Your instructions: For this exercise, reproduce the entries below exactly, but only from the line containing "Bool.eqb x y" through the line containing "(str_includes s needle)", both included.

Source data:

^^^^^^^^

(** * async.h: partitioning, dispatch and failure aggregation

    A shallow embedding of [inc/async.h] (namespace [async]):
    - [runtime_threads], the cached worker-count resolution;
    - the dynamic [async_for_each] over an iterator range;
    - [chunk_of_sequence], [make_stepped_sequence], [for_each_index] and
      [async_for_each_index], the compile-time form.

    Iterators are modelled by their distance from [begin]: the range is
    the positions [0 .. size), [begin] is [0] and [end] is [size].
    [size_t] values are integers with the wrap-around modulo [2^64]
    written out. *)

From Stdlib Require Import ZArith Lia Ascii String.
From stdpp Require Import base tactics option list relations strings.

Local Open Scope Z_scope.

(** ** Machine integers *)

Definition wrap64 (x : Z) : Z := x mod 2 ^ 64.

(** [ptrdiff_t] holds the distance of every range. *)
Definition ptrdiff_max : Z := 2 ^ 63 - 1.

(** ** Dynamic partitioning (async_for_each, the launch loop) *)

(** What the head of [async_for_each] decides before any unit is launched. *)
Inductive entry : Type :=
| ReturnImmediately                      (* if (size == 0) return; *)
| DivisionByZero                         (* size / threads with threads == 0 *)
| Dispatch (threads chunk_size : Z).

Definition async_for_each_entry (size threads : Z) : entry :=
  if size =? 0 then ReturnImmediately
  else
    let threads := Z.min threads size in
    if threads =? 0 then DivisionByZero
    else Dispatch threads (size / threads).

(** The values a unit of work captures by copy. *)
Record chunk : Type := Chunk {
  local_chunk_begin : Z;
  local_chunk_end : Z;
  idx_offset : Z;
}.

Section launch_loop.
(** [random_access] is [is_random_access_iterator_v<I>]. *)
Variable random_access : bool.
Variables size threads chunk_size : Z.

(** [while (steps-- && chunk_end != end) ++chunk_end;] *)
Fixpoint advance (steps : nat) (chunk_end : Z) : Z :=
  match steps with
  | O => chunk_end
  | S steps' =>
      if chunk_end =? size then chunk_end
      else advance steps' (chunk_end + 1)
  end.

Definition next_chunk_end (i : nat) (chunk_begin : Z) : Z :=
  if random_access then
    if Z.of_nat i =? threads - 1 then size else chunk_begin + chunk_size
  else
    let steps := if Z.of_nat i =? threads - 1 then size else chunk_size in
    advance (Z.to_nat steps) chunk_begin.

(** One turn of the launch loop: the chunk handed to unit [i]. *)
Definition make_chunk (i : nat) (chunk_begin : Z) : chunk :=
  let chunk_end := next_chunk_end i chunk_begin in
  let chunk_len := chunk_end - chunk_begin in
  Chunk chunk_begin chunk_end (wrap64 (Z.of_nat i * chunk_len)).

(** The chunks of units [i, i + n), the loop variable [chunk_begin]
    threaded through. *)
Fixpoint launch_loop (n : nat) (i : nat) (chunk_begin : Z) : list chunk :=
  match n with
  | O => []
  | S n' =>
      let c := make_chunk i chunk_begin in
      c :: launch_loop n' (S i) (local_chunk_end c)
  end.
End launch_loop.

(** All chunks of a call, in launch order; [None] where the call divides
    by zero. *)
Definition chunks_of (random_access : bool) (size threads : Z)
  : option (list chunk) :=
  match async_for_each_entry size threads with
  | ReturnImmediately => Some []
  | DivisionByZero => None
  | Dispatch threads' chunk_size =>
      Some (launch_loop random_access size threads' chunk_size
              (Z.to_nat threads') 0 0)
  end.

Definition chunk_len (c : chunk) : Z := local_chunk_end c - local_chunk_begin c.

(** The positions a unit iterates: [for (it = begin; it != end; ++it)]. *)
Definition chunk_positions (c : chunk) : list Z :=
  seqZ (local_chunk_begin c) (chunk_len c).


(** ** Compile-time partitioning (chunk_of_sequence and friends)

    [T] is an unsigned integer type of [Tbits] bits whose rank is at least
    that of [unsigned int], so that arithmetic between two [T] values wraps
    modulo [2^Tbits]; arithmetic with a [size_t] operand wraps modulo
    [2^64], and initialising a [T] constant reduces modulo [2^Tbits]. *)

Section compile_time.
Variable Tbits : Z.

Definition wrapT (x : Z) : Z := x mod 2 ^ Tbits.

(** [std::integer_sequence<T, (N0 + Is * Ns)...>] for
    [Is = 0 .. (Nn - N0 + Ns - 1) / Ns - 1]. *)
Definition make_stepped_sequence (N0 Nn Ns : Z) : list Z :=
  (λ Is, wrapT (N0 + Is * Ns)) <$> seqZ 0 (wrapT (wrap64 (Nn - N0 + Ns - 1) / Ns)).

(** The static members of [chunk_of_sequence<T, N0, Nn, Ns, Ci, Cn>]. *)
Record chunk_of_sequence_t : Type := ChunkOfSequence {
  total : Z;
  chunk_size : Z;
  offset : Z;
  count : Z;
  chunk_start : Z;
  chunk_end : Z;
}.

(** [None]: the instantiation is ill-formed.  Either a constant expression
    divides by zero, or the member alias [type] cannot be instantiated, as
    it is together with the class: it names
    [std::make_integer_sequence<T, n>] with
    [n = (chunk_end - chunk_start + Ns - 1) / Ns] computed in [size_t], and
    [n] has to fit [T] and to be a number of entries a pack can have.  No
    implementation holds more than [PTRDIFF_MAX] entries; g++ stops at
    268435452.  Up to [PTRDIFF_MAX] the model takes the pack to be
    instantiable, as it does in [make_stepped_sequence]. *)
Definition chunk_of_sequence (N0 Nn Ns Ci Cn : Z) : option chunk_of_sequence_t :=
  if (Ns =? 0) || (Cn =? 0) then None
  else
    let total := wrap64 (Nn - N0 + Ns - 1) / Ns in
    let chunk_size := wrapT (wrap64 (total + Cn - 1) / Cn) in
    let offset := wrapT (wrap64 (Ci * chunk_size)) in
    let count :=
      if wrapT (offset + chunk_size) >? total
      then wrapT (wrap64 (total - offset))
      else chunk_size in
    let chunk_start := wrapT (wrap64 (N0 + offset * Ns)) in
    let chunk_end := wrapT (wrap64 (chunk_start + count * Ns)) in
    let n := wrap64 (chunk_end - chunk_start + Ns - 1) / Ns in
    if (n <? 2 ^ Tbits) && (n <=? ptrdiff_max)
    then Some (ChunkOfSequence total chunk_size offset count chunk_start chunk_end)
    else None.

(** The member [type] of a well-formed instantiation:
    [make_stepped_sequence<T, chunk_start, chunk_end, Ns>]. *)
Definition type (Ns : Z) (c : chunk_of_sequence_t) : list Z :=
  make_stepped_sequence (chunk_start c) (chunk_end c) Ns.

(** The arguments [for_each_index<T, Ns>(integer_sequence<T, Is...>, f, _)]
    passes to [f], in order: [I + Ns] for every [I] of the sequence. *)
Definition for_each_index (Ns : Z) (Is : list Z) : list Z :=
  (λ I, wrapT (I + Ns)) <$> Is.

(** What unit [Is] of [async_for_each_index] hands to [for_each_index]:
    [for_each_index<T, offset>(chunk{}, f, Is)] with
    [offset = chunk_of_sequence<...>::chunk_start]. *)
Definition unit_indices (N0 Nn Ns Ci Cn : Z) : option (list Z) :=
  c ← chunk_of_sequence N0 Nn Ns Ci Cn;
  Some (for_each_index (chunk_start c) (type Ns c)).
End compile_time.
Lemma existsb_key (k : key date_cell) (seen : list (key date_cell)) :
  existsb (key_eqb k) seen = true <-> In k seen.
Proof.
  rewrite existsb_exists. split.
  - intros (x & Hx & E). apply key_eqb_eq in E. now subst.
  - intros H. exists k. split; [exact H | apply key_eqb_refl].
Qed.

Lemma drop_duplicates_from_keys (df : list (entry date_cell)) (seen : list (key date_cell)) (k : key date_cell) :
  In k (map subset_key (drop_duplicates_from seen df))
  <-> In k (map subset_key df) /\ ~ In k seen.
Proof.
  revert seen. induction df as [|e df IH]; intros seen; simpl.
  - tauto.
  - destruct (existsb (key_eqb (subset_key e)) seen) eqn:E.
    + apply existsb_key in E. rewrite IH. split.
      * intros [H1 H2]. auto.
      * intros [[<- | H1] H2]; [contradiction | auto].
    + assert (Hn : ~ In (subset_key e) seen).
      { intros H. apply existsb_key in H. congruence. }
      simpl. rewrite IH. simpl. split.
      * intros [<- | [H1 H2]]; [auto | split; auto].
      * intros [[<- | H1] H2]; [auto|].
        destruct (key_eqb (subset_key e) k) eqn:Ek.
        -- apply key_eqb_eq in Ek. auto.
        -- right. split; [exact H1|]. intros [H | H]; [|contradiction].
           subst. rewrite key_eqb_refl in Ek. discriminate.
Qed.

Lemma drop_duplicates_from_nodup (df : list (entry date_cell)) (seen : list (key date_cell)) :
  NoDup (map subset_key (drop_duplicates_from seen df)).
Proof.
  revert seen. induction df as [|e df IH]; intros seen; simpl.
  - constructor.
  - destruct (existsb (key_eqb (subset_key e)) seen); [apply IH|].
    simpl. constructor; [|apply IH].
    rewrite drop_duplicates_from_keys. simpl. tauto.
Qed.

(** The row kept for a key is the first row of that key. *)
Lemma drop_duplicates_from_first (df : list (entry date_cell)) (seen : list (key date_cell)) (e : entry date_cell) :
  In e (drop_duplicates_from seen df) ->
  find (fun x => key_eqb (subset_key x) (subset_key e)) df = Some e.
Proof.
  revert seen. induction df as [|x df IH]; intros seen; simpl; [tauto|].
  destruct (existsb (key_eqb (subset_key x)) seen) eqn:E.
  - intros H. destruct (key_eqb (subset_key x) (subset_key e)) eqn:Ek.
    + apply key_eqb_eq in Ek. apply existsb_key in E.
      assert (Hin : In (subset_key e) (map subset_key (drop_duplicates_from seen df))).
      { apply in_map. exact H. }
      apply drop_duplicates_from_keys in Hin. rewrite Ek in E. tauto.
    + eapply IH; eauto.
  - intros [<- | H].
    + now rewrite key_eqb_refl.
    + destruct (key_eqb (subset_key x) (subset_key e)) eqn:Ek.
      * apply key_eqb_eq in Ek.
        assert (Hin : In (subset_key e)
                        (map subset_key (drop_duplicates_from (subset_key x :: seen) df))).
        { apply in_map. exact H. }
        apply drop_duplicates_from_keys in Hin. simpl in Hin. tauto.
      * eapply IH; eauto.
Qed.

(** A frame without repeated keys is kept whole. *)
Lemma drop_duplicates_from_fixed (df : list (entry date_cell)) (seen : list (key date_cell)) :
  NoDup (map subset_key df) ->
  (forall k, In k (map subset_key df) -> ~ In k seen) ->
  drop_duplicates_from seen df = df.
Proof.
  revert seen. induction df as [|e df IH]; intros seen Hnd Hseen; simpl; [reflexivity|].
  simpl in Hnd. inversion Hnd as [|? ? Hnotin Hnd']; subst.
  destruct (existsb (key_eqb (subset_key e)) seen) eqn:E.
  - apply existsb_key in E. exfalso. apply (Hseen (subset_key e)); simpl; auto.
  - f_equal. apply IH; [exact Hnd'|].
    intros k Hk [<- | H]; [contradiction|].
    apply (Hseen k); simpl; auto.
Qed.

Lemma drop_duplicates_idempotent (df : list (entry date_cell)) :
  drop_duplicates (drop_duplicates df) = drop_duplicates df.
Proof.
  unfold drop_duplicates. apply drop_duplicates_from_fixed.
  - apply drop_duplicates_from_nodup.
  - intros k _ [].
Qed.

(** The keys that the deduplication keeps are the keys of the matches, each
    once, in the order of their first match. *)
Lemma drop_duplicates_from_first_keys (df : list (entry date_cell)) (seen : list (key date_cell)) :
  map subset_key (drop_duplicates_from seen df)
  = first_keys_from seen (map subset_key df).
Proof.
  revert seen. induction df as [|e df IH]; intros seen; simpl; [reflexivity|].
  destruct (existsb (key_eqb (subset_key e)) seen); simpl; now rewrite IH.
Qed.

Lemma first_keys_from_seen (l rest seen : list (key date_cell)) :
  (forall k, In k l -> In k seen) ->
  first_keys_from seen (l ++ rest) = first_keys_from seen rest.
Proof.
  induction l as [|k l IH]; intros H; simpl; [reflexivity|].
  rewrite (proj2 (existsb_key k seen)) by (apply H; now left).
  apply IH. intros k' Hk'. apply H. now right.
Qed.

Lemma first_keys_from_repeat (k : key date_cell) (l rest seen : list (key date_cell)) :
  l <> [] -> (forall x, In x l -> x = k) ->
  first_keys_from seen (l ++ rest) = first_keys_from seen (k :: rest).
Proof.
  intros Hne Hall. destruct l as [|x l]; [contradiction|].
  assert (Hx : x = k) by (apply Hall; now left). subst x.
  assert (Hl : forall y, In y l -> y = k) by (intros y Hy; apply Hall; now right).
  change ((k :: l) ++ rest) with (k :: (l ++ rest)). cbn [first_keys_from].
  destruct (existsb (key_eqb k) seen) eqn:E.
  - apply first_keys_from_seen. intros y Hy.
    rewrite (Hl y Hy). now apply existsb_key.
  - f_equal. apply first_keys_from_seen. intros y Hy.
    rewrite (Hl y Hy). now left.
Qed.

Lemma merge_first_keys (result_df : list raw_match) (master_df : list master_row)
  (seen : list (key date_cell)) :
  first_keys_from seen (map subset_key (merge_rows result_df master_df))
  = first_keys_from seen (map raw_key result_df).
Proof.
  unfold merge_rows. revert seen.
  induction result_df as [|r rs IH]; intros seen; [reflexivity|].
  cbn [flat_map map]. rewrite map_app.
  rewrite (first_keys_from_repeat (raw_key r)).
  - cbn [first_keys_from]. destruct (existsb (key_eqb (raw_key r)) seen);
      now rewrite IH.
  - destruct (merge_row_head master_df r) as (rest & ->). discriminate.
  - intros k Hk. apply in_map_iff in Hk as (e & <- & He).
    eapply merge_row_key; eauto.
Qed.

(** ** The merge as a lookup *)

Lemma drop_duplicates_from_seen (l rest : list (entry date_cell))
  (seen : list (key date_cell)) :
  (forall e, In e l -> In (subset_key e) seen) ->
  drop_duplicates_from seen (l ++ rest) = drop_duplicates_from seen rest.
Proof.
  induction l as [|e l IH]; intros H; [reflexivity|].
  cbn [Datatypes.app drop_duplicates_from].
  rewrite (proj2 (existsb_key (subset_key e) seen)) by (apply H; now left).
  apply IH. intros e' He'. apply H. now right.
Qed.

Lemma drop_duplicates_from_merge (result_df : list raw_match)
  (master_df : list master_row) :
  forall seen,
    drop_duplicates_from seen (merge_rows result_df master_df)
    = drop_duplicates_from seen (map (looked_up master_df) result_df).
Proof.
  unfold merge_rows. induction result_df as [|r rs IH]; intros seen; [reflexivity|].
  cbn [flat_map map].
  destruct (merge_row_head master_df r) as (rest & Hhead).
  fold (looked_up master_df r) in Hhead.
  assert (Hrest : forall e, In e rest -> subset_key e = subset_key (looked_up master_df r)).
  { intros e He. rewrite (merge_row_key master_df r e).
    - symmetry. apply (merge_row_key master_df r). rewrite Hhead. now left.
    - rewrite Hhead. now right. }
  rewrite Hhead. cbn [Datatypes.app drop_duplicates_from].
  destruct (existsb (key_eqb (subset_key (looked_up master_df r))) seen) eqn:E.
  - rewrite drop_duplicates_from_seen; [apply IH|].
    intros e He. rewrite (Hrest e He). now apply existsb_key.
  - f_equal. rewrite drop_duplicates_from_seen; [apply IH|].
    intros e He. rewrite (Hrest e He). now left.
Qed.

Lemma looked_up_first_master (master_df master_df' : list master_row)
  (r : raw_match) :
  first_master (r_Subject r) master_df = first_master (r_Subject r) master_df' ->
  looked_up master_df r = looked_up master_df' r.
Proof. unfold looked_up. now intros ->. Qed.

(** ** The assembled schedule *)

Lemma nodup_key_count {A} (f : A -> key date_cell) (l : list A) (k : key date_cell) :
  NoDup (map f l) -> In k (map f l) ->
  length (filter (fun x => key_eqb (f x) k) l) = 1%nat.
Proof.
  induction l as [|x l IH]; simpl; intros Hnd Hin; [contradiction|].
  inversion Hnd as [|? ? Hnotin Hnd']; subst.
  destruct (key_eqb (f x) k) eqn:E.
  - apply key_eqb_eq in E. subst k. simpl. f_equal.
    rewrite (proj2 (length_zero_iff_nil _)); [reflexivity|].
    destruct (filter _ l) as [|y ys] eqn:Ef; [reflexivity|].
    exfalso. assert (Hy : In y (filter (fun x0 => key_eqb (f x0) (f x)) l))
      by (rewrite Ef; now left).
    apply filter_In in Hy as [Hy Ey]. apply key_eqb_eq in Ey.
    apply Hnotin. rewrite <- Ey. now apply in_map.
  - destruct Hin as [Hin | Hin]; [|now apply IH].
    subst k. rewrite key_eqb_refl in E. discriminate.
Qed.
(** * AWS-ORG-DATA-LOAD: the cross-account RDS full load, embedded in Rocq

    A shallow embedding of [src/AWS-ORG-DATA-LOAD.py].  The pure part (key
    upper-casing and the mapping of a snapshot row onto the columns of the
    consolidated table) is a set of ordinary functions.  The effectful part
    (secret store, STS, RDS discovery, source databases, central repository)
    runs in a small trace-and-exception monad: every call to a collaborator
    appends an event to the trace, and what the collaborator answers is read
    from a [world], a record of oracles that may depend on the whole history
    of the run. *)

From Stdlib Require Import String Ascii ZArith DecimalNat DecimalString.
From stdpp Require Import base option list strings gmap fin_maps.

Local Open Scope string_scope.
Local Open Scope list_scope.

(** ** Python values and dictionaries *)

(** The values a source column can hold, as far as the loader looks at them:
    it never inspects a value, it only moves it. *)
Inductive pyval :=
| PNone
| PInt (z : Z)
| PStr (s : string).

#[global] Instance pyval_eq_dec : EqDecision pyval.
Proof. solve_decision. Defined.

(** [str.upper] on column names.  Column names are taken to be ASCII
    identifiers, on which [str.upper] maps [a]..[z] to [A]..[Z] and leaves
    every other character alone. *)
Definition upper_ascii (c : ascii) : ascii :=
  let n := nat_of_ascii c in
  if (97 <=? n)%nat && (n <=? 122)%nat then ascii_of_nat (n - 32) else c.

Fixpoint upper (s : string) : string :=
  match s with
  | EmptyString => EmptyString
  | String c s' => String (upper_ascii c) (upper s')
  end.

(** A snapshot row is a Python [dict]; [row.items()] yields its entries in
    insertion order, which is what the list holds. *)
Abbreviation row := (list (string * pyval)).

(** [{k.upper(): v for k, v in row.items()}]: entries are inserted in order,
    a later entry overwriting an earlier one with the same upper-cased key. *)
Definition row_upper (r : row) : gmap string pyval :=
  fold_left (fun m kv => <[upper kv.1 := kv.2]> m) r ∅.

(** [d.get(k)]: the value, or [None] when the key is missing. *)
Definition dict_get (d : gmap string pyval) (k : string) : pyval :=
  default PNone (d !! k).

(** ** The consolidated record *)

(** One tuple of [params], in the column order of the INSERT statement:
    [(SourceAccount, SourceDB, ID, DESCRIPTION, STATUS, UDATE, INSTALLDATE)]. *)
Record consolidated := mk_consolidated {
  SourceAccount : string;
  SourceDB : string;
  ID : pyval;
  DESCRIPTION : pyval;
  STATUS : pyval;
  UDATE : pyval;
  INSTALLDATE : pyval
}.

#[global] Instance consolidated_eq_dec : EqDecision consolidated.
Proof. solve_decision. Defined.

(** The body of the [for row in data_rows] loop of [save_batch_to_central]. *)
Definition to_params (source_account source_db : string) (r : row) : consolidated :=
  let ru := row_upper r in
  {| SourceAccount := source_account;
     SourceDB := source_db;
     ID := dict_get ru "ID";
     DESCRIPTION := dict_get ru "DESCRIPTION";
     STATUS := dict_get ru "STATUS";
     UDATE := dict_get ru "UDATE";
     INSTALLDATE := dict_get ru "INSTALLDATE" |}.

Definition build_params (source_account source_db : string) (data_rows : list row)
  : list consolidated :=
  map (to_params source_account source_db) data_rows.

(** The keys [save_batch_to_central] reads from the upper-cased row, in the
    order of the columns they feed. *)
Definition code_fields : list string :=
  ["ID"; "DESCRIPTION"; "STATUS"; "UDATE"; "INSTALLDATE"].

(** The value columns of a consolidated record, in the same order. *)
Definition record_values (c : consolidated) : list pyval :=
  [ID c; DESCRIPTION c; STATUS c; UDATE c; INSTALLDATE c].
(** * Devcon schedule: the session data engine of [ScheduleApp.jsx]

    A shallow embedding of the data-handling code of
    [src/components/ScheduleApp.jsx]: the search index
    ([createSearchIndex]), the filter pipeline ([filterSessions]), the
    refresh and its change detection ([fetchData]), the bookmark toggle
    ([toggleBookmark]) and the grouping by day ([groupedSessions]).

    Sessions are the JavaScript values that [JSON.parse] produces, so the
    embedding keeps them dynamically typed: an object is an association
    list in insertion order, a property read may give [undefined], and a
    read or a method call on the wrong kind of value throws. *)

From Stdlib Require Import ZArith List String Ascii Bool Lia.
From Stdlib Require Import DecimalString DecimalZ.
From Stdlib Require Import Sorting.Sorted Sorting.Permutation.
Import ListNotations.
Local Open Scope list_scope.
Local Open Scope string_scope.

(** ** JavaScript values *)

(** The values of a parsed JSON document.  Numbers are restricted to the
    integers (identifiers, counters and epoch milliseconds); an object
    keeps its properties in insertion order. *)
Unset Elimination Schemes.
Inductive value : Type :=
| VNull
| VBool (b : bool)
| VNum (n : Z)
| VStr (s : string)
| VArr (items : list value)
| VObj (props : list (string * value)).
Set Elimination Schemes.

(** The result of an expression: a value, or [undefined] as [None]. *)
Definition jsval : Type := option value.

(** A computation that either returns or throws (a [TypeError], or the
    rejection of an awaited promise). *)
Inductive outcome (A : Type) : Type :=
| Return (a : A)
| Throw.
Arguments Return {A} a.
Arguments Throw {A}.

Definition bind {A B : Type} (c : outcome A) (k : A -> outcome B) : outcome B :=
  match c with
  | Return a => k a
  | Throw => Throw
  end.

Notation "x <- c ;; k" := (bind c (fun x => k))
  (at level 61, c at next level, right associativity).

(** [xs.map(f)] where [f] may throw: the first exception aborts the map. *)
Fixpoint mapM {A B : Type} (f : A -> outcome B) (xs : list A) : outcome (list B) :=
  match xs with
  | [] => Return []
  | x :: rest =>
      y <- f x ;;
      ys <- mapM f rest ;;
      Return (y :: ys)
  end.

(** [xs.filter(p)] where [p] may throw. *)
Fixpoint filterM {A : Type} (p : A -> outcome bool) (xs : list A) : outcome (list A) :=
  match xs with
  | [] => Return []
  | x :: rest =>
      keep <- p x ;;
      ys <- filterM p rest ;;
      Return (if keep then x :: ys else ys)
  end.

(** [xs.forEach(body)] threading the variables the body assigns. *)
Fixpoint forEachM {A S : Type} (body : S -> A -> outcome S) (xs : list A) (s : S)
  : outcome S :=
  match xs with
  | [] => Return s
  | x :: rest =>
      s' <- body s x ;;
      forEachM body rest s'
  end.

(** First binding of a key in a property list. *)
Fixpoint assoc (k : string) (props : list (string * value)) : option value :=
  match props with
  | [] => None
  | (k', v) :: rest => if String.eqb k' k then Some v else assoc k rest
  end.

(** [o.k] on a value that is not [null]: an own property of an object, and
    [undefined] on a primitive or an array (none of the keys read by this
    program is a built-in property of those). *)
Definition readProp (o : value) (k : string) : jsval :=
  match o with
  | VObj props => assoc k props
  | _ => None
  end.

(** [o.k]: reading a property of [null] or [undefined] throws. *)
Definition getProp (o : jsval) (k : string) : outcome jsval :=
  match o with
  | None | Some VNull => Throw
  | Some v => Return (readProp v k)
  end.

(** [o?.k] *)
Definition getPropOpt (o : jsval) (k : string) : jsval :=
  match o with
  | None | Some VNull => None
  | Some v => readProp v k
  end.

(** Truthiness, as used by [||], [!] and [if]. *)
Definition truthy (v : jsval) : bool :=
  match v with
  | None | Some VNull => false
  | Some (VBool b) => b
  | Some (VNum n) => negb (n =? 0)%Z
  | Some (VStr s) => negb (s =? "")
  | Some (VArr _) | Some (VObj _) => true
  end.

(** [a === b].  Primitives compare by content; two arrays or objects are
    compared by reference, and the values met here come from different
    parses, so they are never the same reference. *)
Definition strictEquals (a b : jsval) : bool :=
  match a, b with
  | None, None => true
  | Some VNull, Some VNull => true
  | Some (VBool x), Some (VBool y) => Bool.eqb x y
  | Some (VNum x), Some (VNum y) => (x =? y)%Z
  | Some (VStr x), Some (VStr y) => (x =? y)
  | _, _ => false
  end.

(** A value compared by content under [===]. *)
Definition primitive (v : jsval) : bool :=
  match v with
  | Some (VArr _) | Some (VObj _) => false
  | _ => true
  end.

(** [s.includes(needle)] on strings: substring test. *)
Fixpoint str_includes (s needle : string) : bool :=
  String.prefix needle s ||
  match s with
  | EmptyString => false
  | String _ rest => str_includes rest needle
  end.

(** [xs.includes(x)] on arrays.  The built-in compares with SameValueZero,
    which is [===] on the values here (there is no [NaN]). *)
Definition arr_includes (xs : list jsval) (x : jsval) : bool :=
  existsb (fun y => strictEquals y x) xs.

(** [v.includes(needle)] with a string argument: defined on strings and
    arrays, a [TypeError] elsewhere. *)
Definition callIncludes (v : jsval) (needle : string) : outcome bool :=
  match v with
  | Some (VStr s) => Return (str_includes s needle)
  | Some (VArr items) => Return (arr_includes (map Some items) (Some (VStr needle)))
  | _ => Throw
  end.

(** ** [JSON.stringify] *)

Module JSON.

Definition dquote : ascii := "034"%char.
Definition backslash : ascii := "092"%char.

Definition hexDigit (n : nat) : ascii :=
  nth n ["0"; "1"; "2"; "3"; "4"; "5"; "6"; "7"; "8"; "9";
         "a"; "b"; "c"; "d"; "e"; "f"]%char "0"%char.

(** The escape of one character inside a string literal: the quote, the
    backslash and the control characters are escaped, the short forms
    first. *)
Definition escapeChar (c : ascii) : string :=
  if (c =? dquote)%char then String backslash (String dquote "")
  else if (c =? backslash)%char then String backslash (String backslash "")
  else if (c =? "008")%char then String backslash "b"
  else if (c =? "009")%char then String backslash "t"
  else if (c =? "010")%char then String backslash "n"
  else if (c =? "012")%char then String backslash "f"
  else if (c =? "013")%char then String backslash "r"
  else if (nat_of_ascii c <? 32)%nat then
    String backslash
      ("u00" ++ String (hexDigit (nat_of_ascii c / 16))
                  (String (hexDigit (nat_of_ascii c mod 16)) ""))
  else String c "".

^^^^^^^^

Your solution:
  | Some (VBool x), Some (VBool y) => Bool.eqb x y
  | Some (VNum x), Some (VNum y) => (x =? y)%Z
  | Some (VStr x), Some (VStr y) => (x =? y)
  | _, _ => false
  end.

(** A value compared by content under [===]. *)
Definition primitive (v : jsval) : bool :=
  match v with
  | Some (VArr _) | Some (VObj _) => false
  | _ => true
  end.

(** [s.includes(needle)] on strings: substring test. *)
Fixpoint str_includes (s needle : string) : bool :=
  String.prefix needle s ||
  match s with
  | EmptyString => false
  | String _ rest => str_includes rest needle
  end.

(** [xs.includes(x)] on arrays.  The built-in compares with SameValueZero,
    which is [===] on the values here (there is no [NaN]). *)
Definition arr_includes (xs : list jsval) (x : jsval) : bool :=
  existsb (fun y => strictEquals y x) xs.

(** [v.includes(needle)] with a string argument: defined on strings and
    arrays, a [TypeError] elsewhere. *)
Definition callIncludes (v : jsval) (needle : string) : outcome bool :=
  match v with
  | Some (VStr s) => Return (str_includes s needle)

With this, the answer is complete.